* Supplied material
(* ===== verification/Sftp.v ===== *)
(** Transfers of single files over SFTP: core/sftp transfer.go, replace_local.go and types.go.

    A transfer writes a temporary file beside its destination, which it may take over from a
    transfer that was interrupted, and then puts it in the place of the destination.
    The model has the files of both sides, and an environment decides which
    calls fail, when the context is cancelled, how much a read returns and in which
    order the chunks of a parallel transfer are done.  The theorems show what a transfer leaves,
    however it ends: that one that fails loses nothing, that one that succeeds has put the
    source in place, and when an upload has not.  Directories, links, copies between
    remote paths, the texts of errors with the inquiry of free space behind them, and the file-wise progress are
    left out; a write past the check of the context by another process is too. *)
From S2P Require Export Prelude GoStrings.
#[local] Open Scope Z_scope.

(** * Files *)

(** Times are in seconds, as they are compared. *)
Notation bytes := (list ascii).
Inductive Node :=
  | File (ident : nat) (content : bytes) (mtime mode : Z)
  | Dir (dsize dmtime : Z)
  | Link (target : string).
Notation Files := (gmap string Node).

Inductive io_error := NotExist | AlreadyExists | Unsupported | Failed.
#[export] Instance io_error_eq_dec : EqDecision io_error.
Proof. solve_decision. Defined.
Inductive xfer_error :=
  | Canceled | Io (op : string) (e : io_error) | SizeChanged | NotRegular (path : string) | Disappeared (path : string)
  | BackupExists (path : string) | DestinationChanged | ShortWrite | UnexpectedEOF | NoProgress | NegativeSize (n : Z)
  | PrefixMismatch | TempReplaced | CloseFailed (resource : string) | Joined (e e' : xfer_error).

(** [WriteAt]: what is beyond the end is filled with zeros. *)
Definition write_at (content : bytes) (offset : nat) (data : bytes) : bytes :=
  firstn offset content ++ replicate (offset - List.length content) nul ++ data ++ skipn (offset + List.length data) content.
(** [ReadAt]: what there is of [n] bytes. *)
Definition read_at (content : bytes) (offset n : nat) : bytes := firstn n (skipn offset content).
Definition size_of (content : bytes) : Z := Z.of_nat (List.length content).

(** types.go *)
Record TransferConfig := mkConfig { ThreadsPerFile : Z; ChunkSize : Z; EnableResume : bool; ResumeMinSize : Z; TempSuffix : string; Force : bool }.
Definition DefaultConfig : TransferConfig := mkConfig 64 (32 * 1024) true (1024 * 1024) ".xops-tmp" false.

* Work order
Exactly the lines from the one containing "#[export] Instance io_error_eq_dec" through the final line of the records must appear in your reply, and no others.

* Result of the exercise
#[export] Instance io_error_eq_dec : EqDecision io_error.
Proof. solve_decision. Defined.
Inductive xfer_error :=
  | Canceled | Io (op : string) (e : io_error) | SizeChanged | NotRegular (path : string) | Disappeared (path : string)
  | BackupExists (path : string) | DestinationChanged | ShortWrite | UnexpectedEOF | NoProgress | NegativeSize (n : Z)
  | PrefixMismatch | TempReplaced | CloseFailed (resource : string) | Joined (e e' : xfer_error).

(** [WriteAt]: what is beyond the end is filled with zeros. *)
Definition write_at (content : bytes) (offset : nat) (data : bytes) : bytes :=
  firstn offset content ++ replicate (offset - List.length content) nul ++ data ++ skipn (offset + List.length data) content.
(** [ReadAt]: what there is of [n] bytes. *)
Definition read_at (content : bytes) (offset n : nat) : bytes := firstn n (skipn offset content).
Definition size_of (content : bytes) : Z := Z.of_nat (List.length content).

(** types.go *)
Record TransferConfig := mkConfig { ThreadsPerFile : Z; ChunkSize : Z; EnableResume : bool; ResumeMinSize : Z; TempSuffix : string; Force : bool }.
Definition DefaultConfig : TransferConfig := mkConfig 64 (32 * 1024) true (1024 * 1024) ".xops-tmp" false.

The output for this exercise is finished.